■ **What the exercise asks**: Keep every line of the data below that has the string "EqDecision" and present those lines.

** Opening Dataset excerpts block **

(** * PostgreSQL/S3 storage of the CodePush server: a shallow embedding

    The development follows [api/script/storage/postgresql-s3-storage.ts]
    and the table definitions that ship with it.  Every method of
    [PostgreSQLS3Storage] that the properties below talk about is written
    as a function in a small state-and-failure monad over the relational
    store; the statements issued against the connection pool are recorded,
    so that "this call never reached the store" is a statement about the
    record of issued statements.

    Modelling conventions.
    - A table is the list of its rows in insertion order; [rows[0]] of a
      [SELECT] is the head of the filtered list.
    - The JSONB column [apps.collaborators] is a finite map from e-mail to
      collaborator properties.  A JavaScript object agrees with a finite
      map on every key that is not the name of a member of
      [Object.prototype]; e-mail addresses are taken not to be such names.
    - Strings are byte strings and [toLowerCase] acts on the ASCII letters.
    - [uuidv4()] and [new Date().getTime()] are inputs of the calls that
      use them.
    - Uniqueness constraints of the schema that a modelled [INSERT] can
      violate are checked; [NOT NULL] and foreign-key checks are not (each
      modelled insert follows a read of the parent row), but
      [ON DELETE CASCADE] is applied by [DELETE FROM apps]. *)

From Stdlib Require Import ZArith List String Ascii Bool Lia.
From stdpp Require Import base option list gmap strings pretty.

Open Scope string_scope.

(** ** Failures and promise outcomes *)

(** The codes of [storage.ErrorCode] that this file raises. *)
Inductive ErrorCode : Type :=
| NotFound
| AlreadyExists
| Expired
| Invalid.

#[global] Instance ErrorCode_eq_dec : EqDecision ErrorCode.
Proof. solve_decision. Defined.

(** What a promise can be rejected with.  [StorageError] is the value built
    by [storage.storageError(code, message)]; the others carry no [code]. *)
Inductive Failure : Type :=
| StorageError (code : ErrorCode) (message : option string)
| TypeError
| PlainError (message : string)
| UniqueViolation (table : string).

(** A failure is classified when it belongs to the storage taxonomy. *)
Definition classified (e : Failure) : bool :=
  match e with
  | StorageError _ _ => true
  | _ => false
  end.

Definition codeOf (e : Failure) : option ErrorCode :=
  match e with
  | StorageError c _ => Some c
  | _ => None
  end.

(** State of the deferred of a call once its [async] block has run:
    resolved, rejected, or left unsettled because an exception escaped a
    block that has no [try]/[catch]. *)
Inductive Outcome (A : Type) : Type :=
| Resolved (a : A)
| Rejected (e : Failure)
| Unsettled (e : Failure).

Arguments Resolved {A} a.
Arguments Rejected {A} e.
Arguments Unsettled {A} e.

(** ** Rows *)

Inductive Permission : Type :=
| Owner
| Collaborator.

#[global] Instance Permission_eq_dec : EqDecision Permission.
Proof. solve_decision. Defined.

(** [storage.CollaboratorProperties]; [isCurrentAccount] is an optional
    property, [None] when the object does not have it. *)
Module CollaboratorProperties.
Record t : Type := mkCollaborator {
  accountId : string;
  permission : Permission;
  isCurrentAccount : option bool;
}.
End CollaboratorProperties.
Import CollaboratorProperties.
Abbreviation CollaboratorProperties := CollaboratorProperties.t.

Module Account.
Record row : Type := mk {
  id : string;
  name : string;
  email : string;
  gitHubId : string;
}.
End Account.

Module App.
Record row : Type := mk {
  id : string;
  name : string;
  collaborators : gmap string CollaboratorProperties;
}.
End App.

Module Deployment.
Record row : Type := mk {
  id : string;
  name : string;
  appId : string;
  key : string;
}.
End Deployment.

Module Package.
(** [storage.Package] as a caller hands it to [commitPackage]. *)
Record t : Type := mk {
  description : option string;
  isDisabled : option bool;
  isMandatory : option bool;
  rollout : option Z;
  appVersion : string;
  packageHash : string;
  blobUrl : string;
  size : Z;
  manifestBlobUrl : string;
  releaseMethod : option string;
  uploadTime : Z;
  label : option string;
  originalLabel : option string;
  originalDeployment : option string;
}.
End Package.

Module PackageRow.
(** A row of the [packages] table. *)
Record row : Type := mk {
  id : string;
  deploymentId : string;
  description : option string;
  isDisabled : bool;
  isMandatory : bool;
  rollout : option Z;
  appVersion : string;
  packageHash : string;
  blobUrl : string;
  size : Z;
  manifestBlobUrl : string;
  releaseMethod : option string;
  uploadTime : Z;
  label : option string;
  originalLabel : option string;
  originalDeployment : option string;
}.
End PackageRow.

Module AccessKeyRow.
Record row : Type := mk {
  id : string;
  name : string;
  expires : option Z;
}.
End AccessKeyRow.

Module KeyLink.
(** A row of [access_key_to_account_map]; [expires] is nullable. *)
Record row : Type := mk {
  accessKeyId : string;
  accountId : string;
  expires : option Z;
}.
End KeyLink.

Module AppLink.
(** A row of [account_to_apps_map]. *)
Record row : Type := mk {
  accountId : string;
  appId : string;
}.

#[global] Instance row_eq_dec : EqDecision row.
Proof. solve_decision. Defined.
End AppLink.

(** ** The relational store *)

Record Database : Type := mkDatabase {
  accounts : list Account.row;
  apps : list App.row;
  deployments : list Deployment.row;
  packages : list PackageRow.row;
  access_keys : list AccessKeyRow.row;
  access_key_to_account_map : list KeyLink.row;
  account_to_apps_map : list AppLink.row;
}.

Definition setAccounts (db : Database) (rows : list Account.row) : Database :=
  mkDatabase rows (apps db) (deployments db) (packages db)
    (access_keys db) (access_key_to_account_map db) (account_to_apps_map db).

Definition setApps (db : Database) (rows : list App.row) : Database :=
  mkDatabase (accounts db) rows (deployments db) (packages db)
    (access_keys db) (access_key_to_account_map db) (account_to_apps_map db).

Definition setPackages (db : Database) (rows : list PackageRow.row) : Database :=
  mkDatabase (accounts db) (apps db) (deployments db) rows
    (access_keys db) (access_key_to_account_map db) (account_to_apps_map db).

Definition setAppLinks (db : Database) (rows : list AppLink.row) : Database :=
  mkDatabase (accounts db) (apps db) (deployments db) (packages db)
    (access_keys db) (access_key_to_account_map db) rows.

(** The statements of the file, one constructor per query text. *)
Inductive Statement : Type :=
| SelectAccountById
| SelectAccountByEmail
| InsertAccount
| SelectAccessKeyByName
| InsertApp
| InsertAppLink
| DeleteAppLink
| SelectAppById
| SelectAppLinkByApp
| DeleteApp
| UpdateApp
| SelectDeploymentByKey
| SelectDeploymentById
| ClearLatestRollout
| CountPackages
| InsertPackage
| UpdatePackage.

(** The connection pool: the store behind it and the statements sent
    through it so far, most recent first. *)
Record Pool : Type := mkPool {
  database : Database;
  issued : list Statement;
}.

** Closing Dataset excerpts block **

■ **Result of this exercise**:
#[global] Instance ErrorCode_eq_dec : EqDecision ErrorCode.
#[global] Instance Permission_eq_dec : EqDecision Permission.
#[global] Instance row_eq_dec : EqDecision row.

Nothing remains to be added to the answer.